Turn the problem on its head. See this child as perfect, and society as flawed. He may move laterally when everyone else is on rails, so be prepared to go along for the ride. Make connections that nobody else makes, and laugh at your private jokes. Remind yourself that neatness, punctuality, and organization are over-rated virtues, and an incredibly rich, happy life can be lived largely ignoring them. Remember that love, patience, compassion, and nature are vital. Tell him he’s lucky. Tell him his teacher said that insects are not animals because teachers can be wrong. Buy matching cowboy hats. Visit the Armstrong Fair, Farmers’ Market and Caravan Theatre. Eat organic food. Turn off the TV and go for a walk in Kalamoir Park. Imitate the quail. Fly kites made from stalks of grass and tissue paper on spools of thread until they are out of sight. Take pictures without a camera. Tell him he’s your hero. Feel the earth turn when all others are watching the sunset. Hang this on your wall to remind you (he doesn’t need it because he’s perfect):

Much madness is divinest sense
To a discerning eye;
Much sense the starkest madness.
’T is the majority
In this, as all, prevails.
Assent, and you are sane;
Demur—you ’re straightway dangerous,
And handled with a chain.

Part One: Life. Dickinson, Emily 1924 Complete Poems

posted by weapons-grade pandemonium at 10:25 PM on March 15, 2005 [1 favorite]

Structure. Structure structure structure. Let the kid be a kid, but make sure "there's a place for everything and everything's in it's place", both with physical things and with scheduling schoolwork time.

I learned to organize and clean up my things at a relatively early age 'cause if anything gets messy all is lost. A Palm Pilot, also help tremendously since if I don't write things down immediately I'm liable to forget it.

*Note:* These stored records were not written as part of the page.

Lemma writeIndexBlobs_safe ds suffix m P : assumed F m (fun m => Forall (good_shard m) ds /\ P m) ->
  safe F D m (on_storage (WriteIndexBlobs ds suffix) m)
    (fun mds m' => moved m m' /\ Forall2 (fun md d => index_blob (wm_world m') (md_BlobID md) d) mds ds).
Proof.
  revert m P. induction ds as [|d ds IH]; intros m P Hm; unfold WriteIndexBlobs; cbn [collect].
  { rewrite on_storage_ret. apply safe_ret. intros Hf. destruct (Hm Hf) as [Hi _]. split; [done|]. split; [split; [done|by rewrite with_world_id]|constructor]. }
  rewrite on_storage_bind. eapply (safe_bind _ _ _ (fun md m1 => moved m m1 /\ index_blob (wm_world m1) (md_BlobID md) d /\ Forall (good_shard m1) ds)).
  { eapply safe_mono; [|eapply (writeIndexBlob_safe _ _ _ (fun _ => True))].
    - intros md _ Hf _ [Hmv Hib]. destruct (Hm (fortunate_before _ _ (ex_grows _ _ _ (proj1 Hmv)) Hf)) as (_ & [_ Hds]%Forall_cons & _).
      split_and!; [done..|]. eapply Forall_impl; [exact Hds|]. intros x. by apply good_shard_moved.
    - intros Hf. destruct (Hm Hf) as (Hi & [Hd Hds]%Forall_cons & HP). by split_and!. }
  intros md m1 _ Hm1. fold (WriteIndexBlobs ds suffix). rewrite on_storage_bind. eapply safe_bind.
  { eapply (IH m1 (fun _ => True)). intros Hf. destruct (Hm1 Hf) as (? & _ & _ & ?). done. }
  intros mds m2 _ Hm2. rewrite on_storage_ret. apply safe_ret. intros Hf. destruct (Hm2 Hf) as (Hi & Hmv & Hall). split; [done|].
  destruct (Hm1 (fortunate_before _ _ (ex_grows _ _ _ (proj1 Hmv)) Hf)) as (_ & Hmv1 & Hib & _). split; [by eapply moved_trans|].
  constructor; [|done]. by apply (ex_index _ _ _ (proj1 Hmv)).
Qed.

(** ** The shards of the index being built *)

Lemma builder_size m : inv F m -> (size (wm_packIndexBuilder m) <= w_tick (wm_world m))%nat.
Proof.
  intros Hi. destruct (inv_count _ _ Hi) as (ids & Hin & Hs). etrans; [|exact Hs]. rewrite <- size_dom. apply subseteq_size.
  intros i [it Hit]%elem_of_dom. destruct (inv_builder _ _ Hi i it Hit) as [<- _]. apply Hin. right. eauto.
Qed.

Lemma shards_good m ds : inv F m -> fortunate (wm_world m) ->
  BuildShards (wm_packIndexBuilder m) mp_IndexVersion true DefaultIndexShardSize (fun _ => None) = Ok ds ->
  Forall (good_shard m) ds
  /\ (Forall (fun d => slen d < 2 ^ 32) ds -> forall i it, wm_packIndexBuilder m !! i = Some it -> exists d l, d ∈ ds /\ index_of d l /\ it ∈ l).
Proof.
  intros Hi Hf Hb. set (b := wm_packIndexBuilder m) in *.
  assert (by_content b) as Hbc by (intros i it Hit; by destruct (inv_builder _ _ Hi i it Hit)).
  assert (forall i it, b !! i = Some it -> good_entry mp_IndexVersion Overhead key_size it) as Hgood.
  { intros i it Hit. destruct (inv_builder _ _ Hi i it Hit) as (_ & [Hsh Ht] & _). apply shape_good; [done|]. by eapply timely_in_time. }
  assert (well_keyed b) as Hk.
  { intros i it Hit. split; [by apply Hbc|]. destruct (inv_builder _ _ Hi i it Hit) as (<- & [Hsh _] & _). apply Hsh. }
  assert (shards_fit b DefaultIndexShardSize) as Hfit.
  { unfold shards_fit, numShards, DefaultIndexShardSize. pose proof (builder_size m Hi) as Hsz. fold b in Hsz. destruct (f_time _ Hf) as (T & _ & ? & ?).
    rewrite Z.quot_div_nonneg by lia. apply Z.div_lt_upper_bound; lia. }
  unfold BuildShards in Hb. cbn [Z.eqb DefaultIndexShardSize] in Hb. change (DefaultIndexShardSize =? 0) with false in Hb. apply build_shards_each in Hb.
  assert (forall s d, s ∈ shard b DefaultIndexShardSize -> (exists d0 suffix, buildStable s mp_IndexVersion = Ok d0 /\ d = d0 ++ suffix) -> slen d < 2 ^ 32 ->
    index_of d (sortedContents (map_to_list s)) /\ forall it, it ∈ sortedContents (map_to_list s) <-> s !! ContentID it = Some it) as Hone.
  { intros s d Hs (d0 & suffix & Hd0 & ->) Hsm. assert (forall i it, s !! i = Some it -> b !! i = Some it) as Hsub.
    { intros i it Hit. apply (shard_lookup b DefaultIndexShardSize i it Hfit). eauto. }
    destruct (part_contents b s mp_IndexVersion Overhead key_size Hk Hsub Hgood) as (Hks & Hl & Hst).
    destruct (Open_built mp_IndexVersion Overhead _ key_size d0 suffix Hl Hst Hd0) as (x & Hx & Hh).
    { rewrite slen_app in Hsm. pose proof (slen_nonneg suffix). lia. }
    split; [by exists x|]. by destruct (contents_spec s Hks) as (_ & _ & ?). }
  split.
  - apply Forall_forall. intros d Hd Hsm. destruct (Forall2_in_r _ _ _ _ Hb Hd) as (s & Hs & Hbuilt). destruct (Hone s d Hs Hbuilt Hsm) as [Ho Hin].
    eexists. split; [exact Ho|]. apply Forall_forall. intros it Hit%Hin.
    assert (b !! ContentID it = Some it) as Hbi by (apply (shard_lookup b DefaultIndexShardSize _ it Hfit); eauto).
    destruct (inv_builder _ _ Hi _ _ Hbi) as [_ Hok]. split_and!; [right; by eexists|done|]. destruct Hok as [[_ Ht] _]. by eapply timely_in_time.
  - intros Hsm i it Hit. pose proof Hit as Hit'. apply (shard_lookup b DefaultIndexShardSize i it Hfit) in Hit' as (s & Hs & Hsi).
    destruct (Forall2_in_l _ _ _ _ Hb Hs) as (d & Hd & Hbuilt). rewrite Forall_forall in Hsm. destruct (Hone s d Hs Hbuilt (Hsm d Hd)) as [Ho Hin].
    exists d. eexists. split_and!; [done|exact Ho|]. apply Hin. by rewrite (Hbc i it Hit).
Qed.

(** ** [flushPackIndexesLocked] *)

(** Every entry of the index being built is in the storage. *)
Definition builder_stored (m : WriteManager) : Prop := forall i it, wm_packIndexBuilder m !! i = Some it -> in_index (wm_world m) it.

Lemma builder_stored_frame m m' : frame m m' -> builder_stored m -> builder_stored m'.
Proof. intros Hf Hb i it. rewrite (fr_builder _ _ Hf), (tame_in_index _ _ _ (fr_tame _ _ Hf)). apply Hb. Qed.

Lemma written_builder m ds mds : fortunate (wm_world m) -> inv F m ->
  BuildShards (wm_packIndexBuilder m) mp_IndexVersion true DefaultIndexShardSize (fun _ => None) = Ok ds ->
  Forall2 (fun md d => index_blob (wm_world m) (md_BlobID md) d) mds ds -> builder_stored m.
Proof.
  intros Hf Hi Hb Hall. destruct (shards_good m ds Hi Hf Hb) as [_ Hcov]. intros i it Hit.
  destruct Hcov with i it as (d & l & Hd & Ho & Hin); [|done|].
  - apply Forall_forall. intros d Hd. destruct (Forall2_in_r _ _ _ _ Hall Hd) as (md & _ & [Hix (b & Eb & Edec)]).
    destruct (so_index _ (inv_storage _ _ Hi) _ Hix) as (d' & _ & [_ (b' & Eb' & Edec')] & Hh & _); [eauto|].
    rewrite Eb in Eb'. injection Eb' as <-. rewrite Edec in Edec'. injection Edec' as <-.
    pose proof (f_small _ Hf) as Hsm. rewrite Forall_forall in Hsm. apply Hsm, elem_of_app. by left.
  - destruct (Forall2_in_r _ _ _ _ Hall Hd) as (md & _ & Hib). by exists (md_BlobID md), d, l.
Qed.

Lemma add_blobs_safe l m P :
  assumed F m (fun m => Forall (fun e => index_blob (wm_world m) (md_BlobID e.1) e.2) l /\ P m) ->
  safe F D m (for_each l (fun e => on_shared (addIndexBlob (md_BlobID e.1) e.2 true)) m) (fun _ m' => frame m m' /\ True).
Proof.
  revert m P. induction l as [|[md d] l IH]; intros m P Hm; cbn [for_each]; [by apply safe_frame_ret; intros Hf; destruct (Hm Hf)|].
  eapply (safe_frame_bind _ _ _ (fun _ m1 => Forall (fun e => index_blob (wm_world m1) (md_BlobID e.1) e.2) l)).
  - eapply safe_mono; [|eapply safe_shared; [exact Hm|]].
    + intros [] _ Hf _ [Hfr _]. split; [exact Hfr|]. destruct (Hm (fortunate_before _ _ (proj1 (fr_tame _ _ Hfr)) Hf)) as (_ & [_ Hl]%Forall_cons & _).
      eapply Forall_impl; [exact Hl|]. intros e. by rewrite (tame_index_blob _ _ _ _ (fr_tame _ _ Hfr)).
    + intros Hs. eapply (addIndexBlob_safe _ _ _ _ (fun _ => True)). intros Hf. destruct (Hs Hf) as (? & ? & _ & [Hd _]%Forall_cons & _). done.
  - intros [] m1 _ Hm1. eapply (IH m1 (fun _ => True)). intros Hf. destruct (Hm1 Hf) as (? & _ & ?). done.
Qed.

Lemma clear_builder_safe m P : assumed F m (fun m => builder_stored m /\ P m) ->
  safe F D m (modify (fun m => set_packs m (wm_packs m) (wm_pendingPacks m) (wm_writingPacks m) (wm_failedPacks m) ∅) m) (fun _ _ => True).
Proof.
  intros Hm. eapply safe_modify; [exact Hm|done|]. intros _ Hi [Hb _].
  assert (forall it, local_entry (set_packs m (wm_packs m) (wm_pendingPacks m) (wm_writingPacks m) (wm_failedPacks m) ∅) it -> local_entry m it) as Hsub.
  { intros it [?|[i Hit]]; [by left|]. cbn in Hit. by rewrite lookup_empty in Hit. }
  split_and!; [|apply evolves_known; [done|..]|done].
  - apply relist_inv; [done|intros q Hq; split; [exact Hq|reflexivity]| |intros ? ? E; by rewrite lookup_empty in E|apply Hi|done]. intros prefix q Hq. destruct (inv_pending _ _ Hi prefix q Hq) as (? & ? & _). done.
  - intros it [Hl|Hin]; left; [left; by apply Hsub|by right].
  - intros it Hit _. exists it. split; [|done]. destruct Hit as [[Hl|[i Hb']]|Hin]; [left; by left|right; by eapply Hb|by right].
Qed.

Lemma frame_counters m r d f a : frame m (set_counters m r d f a).
Proof. by split. Qed.

Lemma flushIndexes_safe m P : assumed F m P -> safe F D m (flushPackIndexesLocked m) (fun _ _ => True).
Proof.
  intros Hm. unfold flushPackIndexesLocked. unfold gets at 1, bind at 1. destruct (0 <? wm_disableIndexFlushCount m); [apply safe_ret; intros Hf; by destruct (Hm Hf)|].
  eapply (safe_bind _ _ _ (fun _ _ => True)).
  - unfold when. destruct (negb _); [|apply safe_ret; intros Hf; by destruct (Hm Hf)].
    unfold lift_index. destruct (BuildShards _ _ _ _ _) as [ds|e] eqn:Eb; [|unfold bind at 1; by eapply safe_fail]. unfold ret at 1, bind at 1.
    eapply (safe_bind _ _ _ (fun _ m1 => Forall (good_shard m1) ds /\ True)).
    { eapply safe_storage; [apply tame_parameters|exact Hm|]. intros [] w' _ Ht Hf Hi _. split; [|done].
      destruct (shards_good m ds Hi (fortunate_before _ _ (proj1 Ht) Hf) Eb) as [Hg _]. eapply Forall_impl; [exact Hg|]. intros d.
      apply good_shard_moved. split; [by apply tame_extends|done]. }
    intros [] m1 E1 Hm1. assert (wm_packIndexBuilder m1 = wm_packIndexBuilder m) as Eb1 by (rewrite on_storage_eq in E1; injection E1 as _ <-; done).
    eapply (safe_bind _ _ _ (fun mds m2 => builder_stored m2 /\ Forall2 (fun md d => index_blob (wm_world m2) (md_BlobID md) d) mds ds)).
    { eapply safe_mono; [|eapply (writeIndexBlobs_safe _ _ _ (fun _ => True)); exact Hm1]. intros mds _ Hf Hi [[_ Hmv] Hall]. split; [|done]. eapply written_builder; [done|done| |exact Hall].
      rewrite Hmv. cbn. by rewrite Eb1. }
    intros mds m2 _ Hm2.
    eapply (safe_bind _ _ _ (fun _ m3 => Forall (fun e => index_blob (wm_world m3) (md_BlobID e.1) e.2) (zip mds ds) /\ builder_stored m3)).
    { eapply safe_mono; [|eapply commitSession_safe; exact Hm2]. intros [] _ Hf _ [Hfr _].
      destruct (Hm2 (fortunate_before _ _ (proj1 (fr_tame _ _ Hfr)) Hf)) as (_ & Hst & Hall). split; [|by eapply builder_stored_frame].
      apply Forall_forall. intros [md d] [i Hi]%list_elem_of_lookup. apply lookup_zip_Some in Hi as [H1 H2].
      rewrite (tame_index_blob _ _ _ _ (fr_tame _ _ Hfr)). by apply (Forall2_lookup_lr _ _ _ _ _ _ Hall H1 H2). }
    intros [] m3 _ Hm3. eapply (safe_bind _ _ _ (fun _ m4 => builder_stored m4 /\ True)).
    { eapply safe_mono; [|eapply add_blobs_safe; exact Hm3]. intros [] _ Hf _ [Hfr _]. split; [|done].
      destruct (Hm3 (fortunate_before _ _ (proj1 (fr_tame _ _ Hfr)) Hf)) as (_ & _ & Hst). by eapply builder_stored_frame. }
    intros [] m4 _ Hm4. eapply clear_builder_safe. exact Hm4.
  - intros [] m1 _ Hm1. eapply (safe_bind _ _ _ (fun _ _ => True)); [eapply safe_storage; [apply tame_timeNow|exact Hm1|done]|].
    intros now m2 _ Hm2. eapply safe_mono; [|eapply safe_session; [exact Hm2|reflexivity|apply frame_counters|]]; [done|]. intros Hi _. split; apply Hi.
Qed.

But I never learned impulse control nor how to discipline myself, and am now paying for it. Don't leave all their time wide-open and expect them to get things done. Set aside one or two hours every night at the same time to do schoolwork. Even if they don't have any have them read a book or something. No TV, no video games, no computer unless it's supervised typing (though this depends on their level of self-control), not even music if it becomes distracting. Don't yell at 'em for fidgeting, but just make sure there's something there that's keeping them on track every day. Also, keep in close contact with teachers so you know what's going on in the class (though you could just check up on this during the scheduled schoolwork time).

But don't try to curb their impulsivity too much. Treat the ADD like any other personality quirk. Address the need for scheduling techniques and self-discipline training like the stuff above, but recognize what might be annoying during classtime can be wonderful among a good group of friends or when brainstorming ideas. I've got an ADHD friend who's always leading adventures 'cause his brain moves a mile-a-minute. It's pretty cool.
posted by Anonymous at 1:14 AM on March 16, 2005

I would have been diagnosed with this in seconds if the diagnosis existed when I was in school.

What helped me then - finding something I was interested in. There was very little of that in school.

What helps me now - finding an impossible task and finishing it. Also, I've found that my natural sleep cycle is 22 hours awake/9 hours asleep. I fall into this pattern whenever I don't have to conform to a schedule.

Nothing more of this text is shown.